Evaluation of Laboratory Techniques for Predicting Ruminal Protein Degradation

Abstract

Five methods of measuring protein solubility, an in situ method and an in vitro method for measuring protein degradability were evaluated to determine which procedure most accurately predicted quantity of feed protein escaping ruminal fermentation. Feeds evaluated were soybean meal, blood meal, meat meal, corn gluten meal, distillers dried grains, brewers dried grains, distillers grains plus solubles, dehydrated alfalfa and soybean meal treated with sodium bentonite. Solubility was measured in 0.15 M NaCl, 10% Burroughs solution, 0.02 N NaOH, hot water and bicarbonate-phosphate buffer. In situ procedure was the incubation of feeds in dacron bags suspended in the rumen of cattle. In vitro procedure was incubation of feeds with 5 proteolytic enzymes.
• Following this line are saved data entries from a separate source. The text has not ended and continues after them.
Definition btf_bpf_flow_dissector_load_bytes : prototype :=
  {| p_ret := u64; p_args := [(TPtr "const struct bpf_flow_dissector"); u32; (TPtr "void"); u32] |}.

Definition btf_bpf_skb_load_bytes_relative : prototype :=
  {| p_ret := u64; p_args := [(TPtr "const struct sk_buff"); u32; (TPtr "void"); u32; u32] |}.

Definition btf_bpf_skb_pull_data : prototype :=
  {| p_ret := u64; p_args := [(TPtr "struct sk_buff"); u32] |}.

Definition btf_bpf_sk_fullsock : prototype :=
  {| p_ret := u64; p_args := [(TPtr "struct sock")] |}.

Definition btf_bpf_l3_csum_replace : prototype :=
  {| p_ret := u64; p_args := [(TPtr "struct sk_buff"); u32; u64; u64; u64] |}.

Definition btf_bpf_l4_csum_replace : prototype :=
  {| p_ret := u64; p_args := [(TPtr "struct sk_buff"); u32; u64; u64; u64] |}.

Definition btf_bpf_csum_diff : prototype :=
  {| p_ret := u64; p_args := [(TPtr "__be32"); u32; (TPtr "__be32"); u32; __wsum] |}.

Definition btf_bpf_csum_update : prototype :=
  {| p_ret := u64; p_args := [(TPtr "struct sk_buff"); __wsum] |}.

Definition btf_bpf_csum_level : prototype :=
  {| p_ret := u64; p_args := [(TPtr "struct sk_buff"); u64] |}.

Definition btf_bpf_clone_redirect : prototype :=
  {| p_ret := u64; p_args := [(TPtr "struct sk_buff"); u32; u64] |}.

Definition btf_bpf_redirect : prototype :=
  {| p_ret := u64; p_args := [u32; u64] |}.

Definition btf_bpf_redirect_peer : prototype :=
  {| p_ret := u64; p_args := [u32; u64] |}.

Definition btf_bpf_redirect_neigh : prototype :=
  {| p_ret := u64; p_args := [u32; (TPtr "struct bpf_redir_neigh"); (TInt IInt); u64] |}.

Definition btf_bpf_msg_apply_bytes : prototype :=
  {| p_ret := u64; p_args := [(TPtr "struct sk_msg"); u32] |}.

Definition btf_bpf_msg_cork_bytes : prototype :=
  {| p_ret := u64; p_args := [(TPtr "struct sk_msg"); u32] |}.

Definition btf_bpf_msg_pull_data : prototype :=
  {| p_ret := u64; p_args := [(TPtr "struct sk_msg"); u32; u32; u64] |}.

Definition btf_bpf_msg_push_data : prototype :=
  {| p_ret := u64; p_args := [(TPtr "struct sk_msg"); u32; u32; u64] |}.

Definition btf_bpf_msg_pop_data : prototype :=
  {| p_ret := u64; p_args := [(TPtr "struct sk_msg"); u32; u32; u64] |}.

Definition btf_bpf_get_cgroup_classid_curr : prototype :=
  {| p_ret := u64; p_args := [] |}.

Definition btf_bpf_skb_cgroup_classid : prototype :=
  {| p_ret := u64; p_args := [(TPtr "const struct sk_buff")] |}.
(* ===== verification/BpfHelperDefs.v ===== *)
(** * The BPF helper declarations

    [bpf_helper_defs.h]: each helper is a function pointer initialised with its
    call number, under a comment that
    states what the caller may rely on.  A definition here is one such
    declaration: the number, the C signature, and the documented class of the
    returned value.  [helper_table] is the header in its order; the number is
    what the compiled program's call instruction carries.  The kernel's own
    numbers and types for its helpers are those of [VmlinuxBpfX86] and
    [VmlinuxBpfArm64]. *)
From S2P Require Import Prelude CTypes.
From S2P Require VmlinuxBpfX86 VmlinuxBpfArm64.

(** Integer types named by the signatures. *)
Definition __u16 : ctype := TInt IUShort.
Definition __u32 : ctype := TInt IUInt.
Definition __u64 : ctype := TInt IULLong.
Definition __s32 : ctype := TInt IInt.
Definition __s64 : ctype := TInt ILLong.
Definition __be16 : ctype := __u16.
Definition __be32 : ctype := __u32.
Definition __wsum : ctype := __u32.

(** What the "Returns" paragraph of a helper promises about its value. *)
Inductive returns :=
  | RetNothing      (* no value *)
  | RetZero         (* always 0 *)
  | RetZeroOrNeg    (* 0 on success, a negative error otherwise *)
  | RetCountOrNeg   (* a number on success, a negative error otherwise *)
  | RetValue        (* a value, with no error reported *)
  | RetVerdict      (* a packet verdict *)
  | RetPtrOrNull    (* a pointer, or NULL *)
  | RetPtr.         (* a pointer *)

Record helper := {
  h_number : Z;
  h_name : string;
  h_ret : option ctype;
  h_args : list (string * ctype);
  h_variadic : bool;
  h_returns : returns;
}.

(** The values a class of return admits, read as signed 64-bit numbers
    (pointers as unsigned addresses). *)
Definition may_return (r : returns) (v : Z) : Prop :=
  match r with
  | RetNothing => True
  | RetZero => v = 0
  | RetZeroOrNeg => v <= 0
  | RetCountOrNeg | RetValue | RetVerdict => True
  | RetPtrOrNull => 0 <= v
  | RetPtr => 0 < v
  end.

(** ** The declarations *)

Definition bpf_map_lookup_elem : helper :=
  {| h_number := 1; h_name := "bpf_map_lookup_elem";
     h_ret := Some (TPtr "void"); h_args := [("map", (TPtr "void")); ("key", (TPtr "const void"))];
     h_variadic := false; h_returns := RetPtrOrNull |}.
Results from these methods were correlated with protein degradability determined in vivo or calculated from growth trials. Protein solubility in hot water, 10% Burroughs solution and bicarbonate-phosphate buffer was closely correlated with in vivo protein degradability, 0.86, 0.69 and 0.87, respectively. Highest correlation for dacron bag incubations with in vivo degradability were at 12 and 24 h, 0.88 and 0.84, respectively. All proteolytic enzymes yielded highly significant correlations with protein degradability with incubations of 1 and 4 h and offered procedural advantages over the dacron bag technique.